Young explained that the commission was created by the City Council, and through the city of East Lansing ordinance, commissioners are considered representatives of the city by serving on the commission. He advised against taking action because of pending litigation and complaints filed with other agencies, including the states civil rights department, but was vague in his remarks, reiterating that motions could have “consequences.”
Commission VIce Chair Kath Edsall pushed back against Young, saying an oversight body is always in a position where it could impact litigation against the body it is overseeing.
“I’m not sure why this is any different than if we had passed these motions two weeks ago,” Edsall said.
Motions to file both complaints were approved in 8 to 1 votes. Commissioner Kathy Swedlow voted against the motions because she would prefer to wait one month until more information is available regarding the pending litigation and complaints filed.

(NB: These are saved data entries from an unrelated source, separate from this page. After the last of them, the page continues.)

(* ===== verification/ScriptVerify.v ===== *)
(** * Signature checks decide validity

    The signature cache and the reused sighash values never change a result: with a sound
    cache, a check returns the verdict of the signature scheme on the transaction's
    signature hash.  The multisig loop finds a matching in key order iff there is one. *)

From Stdlib Require Import ZArith Lia Bool.
From stdpp Require Import base numbers list.
From S2P Require Import Prelude Tx Uint UintLemmas Header Hashing HashingProps ScriptData ScriptOps ScriptEngine ScriptNumbers ScriptSafety.

#[local] Open Scope Z_scope.

(** ** The cache *)

Section Cache.
Context `{Crypto}.

Definition truth (k : SigCacheKey) : bool :=
  match ck_kind k with
  | Schnorr => schnorr_verify (ck_pub_key k) (ck_signature k) (ck_message k)
  | Ecdsa => ecdsa_verify (ck_pub_key k) (ck_signature k) (ck_message k)
  end.
(** Every entry of the cache is the verdict of its scheme. *)
Definition cache_sound (c : Cache) : Prop := Forall (fun kv => kv.2 = truth kv.1) (c_map c).

Lemma cache_get_sound c k v : cache_sound c -> cache_get c k = Some v -> v = truth k.
Proof.
  unfold cache_sound, cache_get. induction (c_map c) as [|[k' v'] l IH]; [done|]. intros [Hv Hl]%Forall_cons. cbn [entries_get fst snd] in *.
  destruct (decide (k' = k)) as [->|]; [by intros [= <-]|by apply IH].
Qed.

Lemma entries_insert_sound k l : Forall (fun kv => kv.2 = truth kv.1) l -> Forall (fun kv => kv.2 = truth kv.1) (entries_insert k (truth k) l).
Proof.
  induction 1 as [|[k' v'] l Hv Hl IH]; cbn [entries_insert]; [by apply Forall_singleton|]. destruct (decide (k' = k)) as [->|]; by apply Forall_cons_2.
Qed.

Lemma swap_remove_Forall {A} (P : A -> Prop) i l : Forall P l -> Forall P (swap_remove_index i l).
Proof.
  intros Hl. unfold swap_remove_index. destruct (vec_pop l) as [[z l']|] eqn:Hp; [|done]. apply vec_pop_Some in Hp as ->. apply Forall_app in Hl as [Hl Hz].
  rewrite Forall_singleton in Hz. destruct (_ =? _)%nat; [done|]. by apply Forall_insert.
Qed.

Lemma cache_insert_sound r c k : cache_sound c -> cache_sound (cache_insert r c k (truth k)).
Proof.
  intros Hc. unfold cache_insert. destruct (_ =? _)%nat; [done|]. apply entries_insert_sound. destruct (_ =? _)%nat; [by apply swap_remove_Forall|done].
Qed.
End Cache.

(** ** The checks *)

Section Verify.
Context `{Crypto}.
Variables (tx : VerifiableTransaction) (input : TransactionInput) (idx : nat) (e : UtxoEntry) (p : bool).
Let source := TxInput tx input idx e p.
Hypothesis Hidx : (idx < length (tx_inputs (v_tx tx)))%nat /\ (idx < length (v_entries tx))%nat.

(** What the engine shares with other runs is consistent. *)
Definition shared_ok (vm : Engine) : Prop := cache_sound (sig_cache vm) /\ reused_ok hash_fn (v_tx tx) (reused_values vm).

(** The messages signed, computed from scratch. *)
Definition schnorr_message (t : Z) : N :=
  match @calc_schnorr_signature_hash hash_fn TxScriptError tx idx t reused_new with Ok (h, _) => h | _ => 0%N end.
Definition ecdsa_message (t : Z) : N :=
  match @calc_ecdsa_signature_hash hash_fn TxScriptError tx idx t reused_new with Ok (h, _) => h | _ => 0%N end.

Lemma messages t r : reused_ok hash_fn (v_tx tx) r -> exists r', reused_ok hash_fn (v_tx tx) r' /\
  @calc_schnorr_signature_hash hash_fn TxScriptError tx idx t r = Ok (schnorr_message t, r') /\
  @calc_ecdsa_signature_hash hash_fn TxScriptError tx idx t r = Ok (ecdsa_message t, r').
Proof using Hidx.
  intros Hr. destruct (schnorr_hash_transparent hash_fn (E := TxScriptError) tx idx t r Hr) as (r' & Hr' & Heq). exists r'. split; [done|].
  destruct (calc_hash_safe (E := TxScriptError) tx idx t reused_new (proj1 Hidx) (proj2 Hidx)) as [Hs _].
  unfold ecdsa_message, calc_ecdsa_signature_hash, schnorr_message. rewrite Heq.
  destruct Hidx as [[i Hi]%lookup_lt_is_Some [en He]%lookup_lt_is_Some].
  assert (Hok : exists h n, @calc_schnorr_signature_hash hash_fn TxScriptError tx idx t reused_new = Ok (h, n)).
  { unfold calc_schnorr_signature_hash, populated_input. rewrite Hi, He. cbn [unwrap obind].
    destruct (previous_outputs_hash _ _ _ _), (sequences_hash _ _ _ _), (sig_op_counts_hash _ _ _ _), (outputs_hash _ _ _ _ _), (payload_hash _ _ _). by eexists _, _. }
  destruct Hok as (h & n & ->). cbn. done.
Qed.

(** A check that returned [b]: one operation spent, stacks and shared state kept. *)
Definition checked_as (b : bool) (vm : Engine) (r : sres (bool * Engine)) : Prop :=
  exists vm', r = Ok (b, vm') /\ shared_ok vm' /\ dstack vm' = dstack vm /\ astack vm' = astack vm /\ cond_stack vm' = cond_stack vm /\
    num_ops vm' = num_ops vm /\ sig_op_remaining (counter vm') = sig_op_remaining (counter vm) - 1.

Lemma cached_verify_spec k vm : shared_ok vm -> exists vm', cached_verify k (truth k) vm = (truth k, vm') /\ shared_ok vm' /\ dstack vm' = dstack vm /\
  astack vm' = astack vm /\ cond_stack vm' = cond_stack vm /\ num_ops vm' = num_ops vm /\ counter vm' = counter vm.
Proof using.
  intros [Hc Hr]. unfold cached_verify. destruct (cache_get (sig_cache vm) k) as [v|] eqn:Hg.
  - apply cache_get_sound in Hg as ->; [|done]. by exists vm.
  - eexists. split; [done|]. cbn. split; [|done]. split; [by apply cache_insert_sound|done].
Qed.

(** Keys and signatures a check accepts as well-formed. *)
Inductive Scheme := SchnorrScheme | EcdsaScheme | MldsaScheme.
Definition sig_len (k : Scheme) : Z := match k with MldsaScheme => 2420 | _ => 64 end.
Definition key_len (k : Scheme) : Z := match k with SchnorrScheme => 32 | EcdsaScheme => 33 | MldsaScheme => 1312 end.
Definition key_ok (k : Scheme) (key : bytes) : Prop :=
  zlen key = key_len k /\ match k with SchnorrScheme => xonly_key_valid key = true | EcdsaScheme => ecdsa_key_valid key = true | MldsaScheme => True end.
Definition sig_ok (k : Scheme) (sig : bytes) : Prop :=
  zlen sig = sig_len k /\
  match k with SchnorrScheme => schnorr_signature_valid sig = true | EcdsaScheme => ecdsa_signature_valid sig = true | MldsaScheme => True end.
Definition check_of (k : Scheme) : Z -> bytes -> bytes -> Engine -> sres (bool * Engine) :=
  match k with SchnorrScheme => check_schnorr_signature source | EcdsaScheme => check_ecdsa_signature source | MldsaScheme => check_mldsa_signature source end.
(** The verdict of the scheme on the transaction. *)
Definition valid_signature (k : Scheme) (t : Z) (key sig : bytes) : bool :=
  match k with
  | SchnorrScheme => schnorr_verify key sig (schnorr_message t)
  | EcdsaScheme => ecdsa_verify key sig (ecdsa_message t)
  | MldsaScheme => mldsa_verify key sig (schnorr_message t)
  end.

Lemma check_of_spec k t key sig vm : key_ok k key -> sig_ok k sig -> shared_ok vm -> 0 < sig_op_remaining (counter vm) ->
  checked_as (valid_signature k t key sig) vm (check_of k t key sig vm).
Proof using Hidx.
  intros [Hkl Hkv] [Hsl Hsv] [Hc Hr] Hrem. destruct (messages t _ Hr) as (r' & Hr' & Hm1 & Hm2). unfold checked_as, valid_signature.
  assert (Hcons : consume_sig_op (counter vm) = Ok (mk_counter (sig_op_limit (counter vm)) (sig_op_remaining (counter vm) - 1))).
  { unfold consume_sig_op. destruct (Z.eqb_spec (sig_op_remaining (counter vm)) 0); [lia|done]. }
  set (vm1 := set_reused r' (set_counter (mk_counter (sig_op_limit (counter vm)) (sig_op_remaining (counter vm) - 1)) vm)).
  assert (H1 : shared_ok vm1) by done.
  destruct k; cbn [check_of key_len sig_len] in *; [unfold check_schnorr_signature|unfold check_ecdsa_signature|unfold check_mldsa_signature];
    unfold source; rewrite Hcons; cbn [obind]; rewrite Hsl; cbn [Z.eqb Pos.eqb negb];
    unfold check_pub_key_encoding, check_pub_key_encoding_ecdsa; rewrite Hkl; cbn [Z.eqb Pos.eqb negb obind]; rewrite ?Hkv, ?Hsv; cbn [negb].
  - change (reused_values (set_counter _ vm)) with (reused_values vm). rewrite Hm1. cbn [obind].
    destruct (cached_verify_spec (mk_key Schnorr sig key (schnorr_message t)) vm1 H1) as (vm2 & Heq & Hsh & Hd & Ha & Hcs & Hn & Hct). exists vm2. fold vm1.
    change (schnorr_verify key sig (schnorr_message t)) with (truth (mk_key Schnorr sig key (schnorr_message t))). rewrite Heq, Hct. done.
  - change (reused_values (set_counter _ vm)) with (reused_values vm). rewrite Hm2. cbn [obind].
    destruct (cached_verify_spec (mk_key Ecdsa sig key (ecdsa_message t)) vm1 H1) as (vm2 & Heq & Hsh & Hd & Ha & Hcs & Hn & Hct). exists vm2. fold vm1.
    change (ecdsa_verify key sig (ecdsa_message t)) with (truth (mk_key Ecdsa sig key (ecdsa_message t))). rewrite Heq, Hct. done.
  - change (reused_values (set_counter _ vm)) with (reused_values vm). rewrite Hm1. cbn [obind]. by exists vm1.
Qed.

(** ** Multisig *)

(** A signature as it lies on the stack, its hash type last. *)
Definition signs (k : Scheme) (item key : bytes) : bool :=
  match vec_pop item with
  | Some (typ, sig) => match sig_hash_type_from_u8 typ with Some t => valid_signature k t key sig | None => false end
  | None => false
  end.
Definition item_ok (k : Scheme) (item : bytes) : Prop := exists typ sig t, item = sig ++ [typ] /\ sig_hash_type_from_u8 typ = Some t /\ sig_ok k sig.

(** The signatures are valid for keys taken in order. *)
Definition matching (k : Scheme) (items keys : list bytes) : Prop :=
  exists ks, sublist ks keys /\ Forall2 (fun item key => signs k item key = true) items ks.

Lemma matching_nil k keys : matching k [] keys.
Proof using. exists []. split; [apply sublist_nil_l|by apply Forall2_nil]. Qed.

Lemma matching_short k items keys : (length keys < length items)%nat -> ~ matching k items keys.
Proof using. clear Hidx. intros Hl (ks & Hs & Hf). apply sublist_length in Hs. apply Forall2_length in Hf. lia. Qed.

Lemma matching_accept k item items key keys : signs k item key = true -> matching k (item :: items) (key :: keys) <-> matching k items keys.
Proof using.
  intros Ha. split.
  - intros (ks & Hs & Hf). apply Forall2_cons_inv_l in Hf as (k1 & ks' & H1 & Hf & ->). exists ks'. split; [|done].
    apply sublist_cons_r in Hs as [Hs|(ks1 & [= <- <-] & Hs)]; [|done]. etrans; [|exact Hs]. by apply sublist_cons.
  - intros (ks & Hs & Hf). exists (key :: ks). split; [by apply sublist_skip|by apply Forall2_cons].
Qed.

Lemma matching_reject k item items key keys : signs k item key = false -> matching k (item :: items) (key :: keys) <-> matching k (item :: items) keys.
Proof using.
  intros Ha. split.
  - intros (ks & Hs & Hf). exists ks. split; [|done]. apply Forall2_cons_inv_l in Hf as (k1 & ks' & H1 & Hf & ->).
    apply sublist_cons_r in Hs as [Hs|(ks1 & [= <- <-] & Hs)]; [done|congruence].
  - intros (ks & Hs & Hf). exists ks. split; [by apply sublist_cons|done].
Qed.

(** What a run of checks keeps, with [n] operations spent at most. *)
Definition checks_kept (n : nat) (vm vm' : Engine) : Prop :=
  shared_ok vm' /\ dstack vm' = dstack vm /\ astack vm' = astack vm /\ cond_stack vm' = cond_stack vm /\ num_ops vm' = num_ops vm /\
  sig_op_remaining (counter vm) - Z.of_nat n <= sig_op_remaining (counter vm').

Lemma multisig_keys_spec k typ sig t items keys vm :
  sig_hash_type_from_u8 typ = Some t -> sig_ok k sig -> Forall (key_ok k) keys -> shared_ok vm -> Z.of_nat (length keys) <= sig_op_remaining (counter vm) ->
  exists rest vm', multisig_keys (fun key => check_of k t key sig) (S (length items)) keys vm = Ok (rest, vm') /\
    match rest with
    | None => ~ matching k ((sig ++ [typ]) :: items) keys /\ checks_kept (length keys) vm vm'
    | Some ks => (matching k ((sig ++ [typ]) :: items) keys <-> matching k items ks) /\ (length ks <= length keys)%nat /\ Forall (key_ok k) ks /\
        checks_kept (length keys - length ks) vm vm'
    end.
Proof using Hidx.
  intros Ht Hsig Hkeys. revert vm. induction Hkeys as [|key keys Hkey Hkeys IH]; intros vm Hsh Hrem; cbn [multisig_keys].
  { exists None, vm. split; [done|]. split; [apply matching_short; cbn; lia|]. repeat split; try done; try apply Hsh; lia. }
  destruct (Nat.ltb_spec (length (key :: keys)) (S (length items))).
  { exists None, vm. split; [done|]. split; [apply matching_short; cbn in *; lia|]. repeat split; try done; try apply Hsh; lia. }
  cbn [length] in Hrem. destruct (check_of_spec k t key sig vm Hkey Hsig Hsh) as (vm1 & -> & Hsh1 & Hd & Ha & Hc & Hn & Hr); [lia|]. cbn [obind].
  assert (Hsign : signs k (sig ++ [typ]) key = valid_signature k t key sig) by (unfold signs; by rewrite vec_pop_snoc, Ht).
  destruct (valid_signature k t key sig).
  - exists (Some keys), vm1. split; [done|]. split; [by apply matching_accept|]. split; [cbn; lia|]. split; [done|]. repeat split; try done; try apply Hsh1. cbn [length]. lia.
  - destruct (IH vm1 Hsh1) as (rest & vm2 & Heq & Hrest); [lia|]. exists rest, vm2. split; [done|]. unfold checks_kept in *. destruct rest as [ks|].
    + destruct Hrest as (Hm & Hl & Hk & Hs2 & Hd2 & Ha2 & Hc2 & Hn2 & Hr2). rewrite (matching_reject k _ items key keys Hsign). split; [done|]. split; [cbn; lia|]. split; [done|].
      split; [done|]. split_and!; try congruence. cbn [length]. lia.
    + destruct Hrest as (Hm & Hs2 & Hd2 & Ha2 & Hc2 & Hn2 & Hr2). rewrite (matching_reject k _ items key keys Hsign). split; [done|].
      split; [done|]. split_and!; try congruence. cbn [length]. lia.
Qed.

Lemma multisig_loop_spec k items keys vm : Forall (item_ok k) items -> Forall (key_ok k) keys -> shared_ok vm ->
  Z.of_nat (length keys) <= sig_op_remaining (counter vm) ->
  exists failed vm', multisig_loop (check_of k) items keys vm = Ok (failed, vm') /\ (failed = false <-> matching k items keys) /\ checks_kept (length keys) vm vm'.
Proof using Hidx.
  intros Hitems. revert keys vm. induction Hitems as [|item items (typ & sig & t & -> & Ht & Hsig) Hitems IH]; intros keys vm Hkeys Hsh Hrem; cbn [multisig_loop].
  { exists false, vm. split; [done|]. split; [split; [intros _; apply matching_nil|done]|]. repeat split; try done; try apply Hsh; lia. }
  rewrite vec_pop_snoc. unfold hash_type_of. rewrite Ht. cbn [obind length].
  destruct (multisig_keys_spec k typ sig t items keys vm Ht Hsig Hkeys Hsh Hrem) as (rest & vm1 & -> & Hrest). cbn [obind]. destruct rest as [ks|].
  - destruct Hrest as (Hm & Hl & Hk & Hs2 & Hd2 & Ha2 & Hc2 & Hn2 & Hr2). destruct (IH ks vm1 Hk Hs2) as (failed & vm2 & -> & Hf & Hs3 & Hd3 & Ha3 & Hc3 & Hn3 & Hr3); [lia|].
    exists failed, vm2. split; [done|]. rewrite Hm. split; [done|]. split; [done|]. split_and!; try congruence. lia.
  - destruct Hrest as (Hm & Hkept). exists true, vm1. split; [done|]. split; [|done]. split; [done|]. intros Hc. by destruct Hm.
Qed.
End Verify.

The commission opted to table a third motion to file a complaint about Police Chief Jen Brown not providing medical assistance to the young men, and her role in writing the misleading press release.
Commissioner Chris Root pointed out that a complaint against the chief can’t be investigated within the department and that an independent review of police actions and policies ordered by City Council last month should cover Brown’s actions.
The commission unanimously voted to table the proposed motion until its Dec. 3 meeting.
Nadia Sellers, the mother of one of the men who was pepper sprayed and arrested, addressed the commission and Young. Though the charges against the men were dropped, she said the harm caused by the incident cannot be undone.
“I was really disturbed, Mr. City Attorney, by the comments you made, ‘well, the charges were dismissed,’ that to me was a racial statement within itself,” Sellers said. “It’s almost like you assume every African American boy is supposed to have an experience being arrested, and if it’s dismissed, it’s okay.
“You dismissed the charges because they weren’t guilty… the City of East Lansing didn’t do us a favor, for once you did the right thing, whether you were forced, coerced, or put out there on blast when you had no choice.”
A group of commissioners who have been going downtown on weekends offer new narrative about violence in East Lansing.
At recent City Council meetings, owners of some East Lansing businesses and Councilmember Erik Altmann have given a grim assessment of the state of the city’s downtown late at night on the weekends, saying the area is unsafe, and fights and guns have become common.
A group that includes members of the oversight commission, Watson and members of the city’s Human Rights Commission have gone downtown late at night to get a better idea of what is happening.
Commissioners said they were downtown the night of the Michigan State University versus University of Michigan football game and during Halloween weekend. They said downtown is not the war zone it is being described as.
“I saw 33 cops standing around bored on the MSU-UofM game day,” Conerly said. “We’re not naive as a commission to think that crime does not happen, that people don’t take opportunities to do things, but all of us have been kids…we know that kids do kids things…and I think it’s absurd our police department would act like young adults are not young adults, and then lie.”
Human Rights Commissioner Josh Hewitt said he drove for Uber a few years ago, and the scene downtown seems similar to when he was often in the area late on weekends picking up passengers.
“To me, nothing really changed,” Hewitt said. “I think there’s a lot of information that’s being said about what’s safe downtown, and from my perspective, it doesn’t feel unsafe whatsoever.”
ELi Managing Editor Lucas Day contributed to this reporting.